The periodicity, or repeating pattern, in a rotating lattice single crystal, said Jain and Dierolf, differs from the periodicity in a typical single crystal.
“We have found that when we grow a crystal out of glass,” said Jain, “the periodicity does not result the some way. In one direction, it looks perfect, but if you turn the lattice and look at it from a different angle, you see that the whole structure is rotating.”
“In a typical single-crystal material,” said Dierolf, “once I figure out how the pattern repeats, then, if I know the precise location of one atom, I can predict the precise location of every atom. This is possible only because single crystals possess a long-range order.
“When we grow an RLS crystal out of glass, however, we have found that the periodicity does not result the some way. To predict the location of every atom, I have to know not just the precise location of a particular atom but the rotation angle of the lattice as well.
“Thus, we have to slightly modify the textbook definition of single crystals.”
The rotation, said Jain, occurs at the atomic scale and does not affect the shape of the glass material. “Only the string of atoms bends, not the entire material. We can see the bending of the crystal lattice with x-ray diffraction.”
To achieve this rotation, the researchers heat a very small portion of the surface of a solid glass material with a laser, which causes the atoms to become more flexible.
“The atoms want to arrange in a straight line but the surrounding glass does not allow this,” said Jain. “Instead, the glass, being completely solid, forces the configuration of the atoms to bend. The atoms move and try to organize in a crystalline lattice, ideally in a perfect single crystal, but they cannot because the glass prevents the perfect crystal from forming and forces the atoms to arrange in a rotational lattice. The beauty is that the rotation occurs smoothly on the micrometer scale.
“Our laser imposes a degree of asymmetry on the growth of the crystal. We control the asymmetry of the heating source to impose this rotational pattern on the atoms.”
The group’s ability to control the amount of heating is critical to the formation of the rotating lattice, said Jain.
“The key to the creation of the rotating atomic lattice is that it occurs without melting the glass. Melting allows too much freedom of atomic movement, which makes it impossible to control the organization of the lattice.
“Our subtle way of heating the glass overcomes this. We heat only the surface of the glass, not inside. This is very precise, very localized heating. It causes only a limited movement of the atoms, and it allows us to control how the atomic lattice will bend.”
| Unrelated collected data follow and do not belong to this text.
Definition fence_is_current (token : Z) (last_accepted : option Z) : bool :=
  match last_accepted with
  | None => true
  | Some last => last <? token
  end.

Definition require_fence (token : Z) (last_accepted : option Z) : result LockError unit :=
  if negb (fence_is_current token last_accepted)
  then Err (StaleFencingTokenError token last_accepted)
  else Ok tt.

(** * [LockBackend]: the contract of a store

    The operations of the protocol, each given the clock readings it makes. *)
Class LockBackend (B : Type) := {
  backend_acquire : B -> str -> str -> Z -> Z -> Z -> B * result LockError (option Lease);
  backend_extend : B -> Lease -> Z -> Z -> Z -> B * result LockError (option Lease);
  backend_release : B -> Lease -> Z -> B * result LockError ReleaseOutcome;
  backend_inspect : B -> str -> Z -> Z -> B * result LockError (option LockState);

  (** What an observer of the store sees: the claim recorded on a name, if any,
      as its token and the instant the store drops it, and the highest token
      ever minted for the name (0 before the first). *)
  backend_claim : B -> str -> option (Z * Z);
  backend_minted : B -> str -> Z;

  (** Whether the recorded claim, if it has the token of a lease, is the one that
      lease was granted with: a store may compare more than the token. *)
  backend_issued : B -> Lease -> Prop
}.

(** A claim that has not expired at [t]. *)
Definition live_claim `{LockBackend B} (b : B) (t : Z) (name : str) : option (Z * Z) :=
  match backend_claim b name with
  | Some (token, until) => if until <=? t then None else Some (token, until)
  | None => None
  end.

(** [b'] is [b] as far as live claims and minted tokens are concerned, except
    possibly on [name]. *)
Definition agrees_except `{LockBackend B} (b b' : B) (t : Z) (name : str) : Prop :=
  forall other, other <> name ->
    live_claim b' t other = live_claim b t other /\ backend_minted b' other = backend_minted b other.

(** What the protocol's docstrings promise, one definition per operation, over
    the well-formed states of the store. *)
Section Promises.
Context {B : Type} `{LockBackend B} (ok : B -> Prop).

(** The recorded claim is the latest one minted. *)
Definition claim_promise : Prop :=
  forall b name token until,
    ok b -> backend_claim b name = Some (token, until) -> token = backend_minted b name.

(** [acquire] mints and claims in one step, or finds a live holder. The deadline it
    reports is no later than the store's. When it raises, the store did nothing, or it
    did everything and the answer was lost: a claim that nobody holds. *)
Definition acquire_promise : Prop :=
  forall b name owner ttl t0 t1 b' r,
    ok b -> t0 <= t1 -> backend_acquire b name owner ttl t0 t1 = (b', r) ->
    ok b' /\ agrees_except b b' t0 name /\
    match r with
    | Ok (Some lease) =>
        live_claim b t0 name = None /\
        lease_name lease = name /\ lease_owner lease = owner /\
        backend_minted b name < lease_token lease /\
        backend_minted b' name = lease_token lease /\
        (exists until, backend_claim b' name = Some (lease_token lease, until) /\
                       lease_expires_at lease <= until) /\
        lease_expires_at lease <= t1 + ttl /\ backend_issued b' lease
    | Ok None => live_claim b t0 name <> None /\ live_claim b' t0 name = live_claim b t0 name /\
                 backend_minted b' name = backend_minted b name
    | Err _ => (live_claim b' t0 name = live_claim b t0 name /\
                backend_minted b' name = backend_minted b name) \/
               (live_claim b t0 name = None /\ backend_minted b name < backend_minted b' name /\
                exists until, backend_claim b' name = Some (backend_minted b' name, until))
    end.
Lemma guarded_request_inv config scope stream full_key fingerprint :
  guarded_request config (scope, stream) = Some (full_key, fingerprint) ->
  sc_http scope = true /\ ic_enabled config = true /\ IdempotencyMiddleware__applies_to config scope = true /\
  within_cap (ic_max_request_body_bytes config) stream = true /\
  exists raw key, headers_get IDEMPOTENCY_KEY_HEADER (sc_headers scope) = Some raw /\
    validate_idempotency_key raw = Ok key /\
    full_key = storage_key (scope_fingerprint (headers_get (lit "authorization") (sc_headers scope))) key /\
    fingerprint = request_fingerprint (sc_method scope) (sc_path scope) (sc_query scope) (received stream)
      (default [] (headers_get (lit "content-type") (sc_headers scope))).
Proof.
  unfold guarded_request, IdempotencyMiddleware__applies_to. intros Hg.
  repeat case_on_match; simplify_eq. bool_facts. split_and!; [done|done| |done|by eauto 10].
  by rewrite bool_decide_eq_true_2.
Qed.

(** A guarded request is passed through only where the store raised and the
    middleware fails open. *)
Lemma begin_passes config s scope stream t0 t1 s' stream' :
  IdempotencyMiddleware_begin config s scope stream t0 t1 = (s', PassThrough stream') ->
  guarded_request config (scope, stream) = None \/
  (ic_fail_open config = true /\ reserve_raises config s (scope, stream) t0 t1 = true).
Proof.
  intros Hb. destruct (guarded_request config (scope, stream)) as [[fk fp]|] eqn:Hg; [right|by left].
  unfold reserve_raises. rewrite Hg.
  apply guarded_request_inv in Hg as (Hh & He & Ha & Hc & raw & key & Hk & Hv & -> & ->).
  unfold IdempotencyMiddleware_begin in Hb. rewrite Hh, He, Ha, Hk, Hv in Hb. simpl orb in Hb. cbv iota beta in Hb.
  destruct (IdempotencyMiddleware__buffer_request config stream) as [[[[buffered body] truncated] rest]|] eqn:Hbuf;
    [|done].
  apply buffer_request_cases in Hbuf as [Hcap Hbody]. rewrite Hc in Hcap. destruct truncated; [done|].
  rewrite Hbody in Hb by done.
  destruct (store_reserve s _ _ t0 t1) as [s1 [[existing|]|e]]; [done|done|]. by destruct (ic_fail_open config).
Qed.

(** The same request later: only what the store says of its key differs. *)
Lemma begin_again config s scope stream t0 t1 s1 full_key key fingerprint stream' s2 t2 t3 :
  IdempotencyMiddleware_begin config s scope stream t0 t1 = (s1, Claimed full_key key fingerprint stream') ->
  IdempotencyMiddleware_begin config s2 scope stream t2 t3 =
  match store_reserve s2 full_key fingerprint t2 t3 with
  | (s3, Err e) => if negb (ic_fail_open config) then (s3, Answered (SentError e)) else (s3, PassThrough stream')
  | (s3, Ok (Some existing)) => (s3, Answered (IdempotencyMiddleware__handle_existing existing key fingerprint))
  | (s3, Ok None) => (s3, Claimed full_key key fingerprint stream')
  end.
Proof.
  unfold IdempotencyMiddleware_begin. intros Hb.
  destruct (_ || _); [done|]. destruct (negb (IdempotencyMiddleware__applies_to _ _)); [done|].
  destruct (headers_get IDEMPOTENCY_KEY_HEADER _); [|done].
  destruct (validate_idempotency_key _); [|done].
  destruct (IdempotencyMiddleware__buffer_request _ _) as [[[[buffered body] truncated] rest]|]; [|done].
  destruct truncated; [done|]. destruct (store_reserve s _ _ _ _) as [s' [[existing|]|e]]; simplify_eq; [done|].
  by destruct (ic_fail_open config).
Qed.

(** A reservation attempt on a key with a live record, and on a free one. *)
Lemma reserve_live s key fingerprint t0 t1 record :
  t0 <= t1 -> store_view s t0 key = Some record ->
  (forall e, (store_reserve s key fingerprint t0 t1).2 <> Err e) ->
  store_reserve s key fingerprint t0 t1 = (s, Ok (Some record)).
Proof.
  intros Ht Hv Hne. destruct (store_reserve s key fingerprint t0 t1) as [s' r] eqn:Hr.
  pose proof (reserve_ok _ _ _ _ _ _ _ Ht Hr) as [_ Hcase]. destruct r as [[existing|]|e].
  - destruct Hcase as [Hv' ->]. congruence.
  - destruct Hcase. congruence.
  - by destruct (Hne e).
Qed.

Lemma reserve_free s key fingerprint t0 t1 :
  t0 <= t1 -> store_view s t0 key = None ->
  (forall e, (store_reserve s key fingerprint t0 t1).2 <> Err e) ->
  exists s', store_reserve s key fingerprint t0 t1 = (s', Ok None).
Proof.
  intros Ht Hv Hne. destruct (store_reserve s key fingerprint t0 t1) as [s' r] eqn:Hr.
  pose proof (reserve_ok _ _ _ _ _ _ _ Ht Hr) as [_ Hcase]. destruct r as [[existing|]|e].
  - destruct Hcase. congruence.
  - eauto.
  - by destruct (Hne e).
Qed.
Lemma oauth_ends db provider sub email jti user_id family now :
  granted db family (get_db (oauth_login provider sub email jti user_id family now) db).1
    (get_db (oauth_login provider sub email jti user_id family now) db).2.
Proof.
  tx_run.
  destruct (filter _ (db_users db)) as [|user [|]]; simpl; [| |by left; eauto].
  - destruct (filter (fun u => us_email u = email) (db_users db)) as [|user [|]]; simpl; [| |by left; eauto].
    + case_bool_decide; simpl; [by left; eauto|]. grant_ends.
    + destruct (us_is_active user); simpl; [|by left; eauto]. grant_ends.
  - destruct (us_is_active user); simpl; [|by left; eauto]. grant_ends.
Qed.

Lemma register_tokens db email password user_id :
  db_tokens (get_db (register email password user_id) db).1 = db_tokens db.
Proof.
  tx_run. destruct (filter (fun u => us_email u = email) (db_users db)) as [|user [|]]; simpl; [|done|done].
  by case_bool_decide.
Qed.

Lemma granted_ok db family db' r : tokens_ok db -> family_unused db family -> granted db family db' r -> tokens_ok db'.
Proof.
  intros [Hnd Hle] Hun [[-> _]|(users & user & expires & outbox & access & tok & Hnew & -> & _)]; [done|].
  apply tokens_ok_append; auto. by apply unused_no_live.
Qed.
Rotating lattices have been observed in certain biominerals in the ocean, said Jain and Dierolf, and it may also occur on a very small scale in some natural minerals as spherulites.
“But no one had previously made this on a larger scale in a controlled way, which we have accomplished with the asymmetrical imposition of a laser to cause the rotating lattice,” said Jain.
“Scientists were not able to understand this phenomenon before because they could not observe it on a large enough scale. We are the first group to induce this to happen on an effectively unlimited dimension with a laser.”
Jain and Dierolf and their group are planning further studies to improve their ability to manipulate the ordering of the atoms.
The researchers performed the laser heating of the glass at Lehigh and characterized the glass with micro x-ray diffraction on a synchrotron at the Lawrence Berkeley National Lab. They plan to perform further characterization at Berkeley and with electron microscopy at Lehigh.
The project has been funded for six years by the U.S. Department of Energy.
“This is a novel way of making single crystals,” said Dierolf. “It opens a new field by creating a material with unique, novel properties.”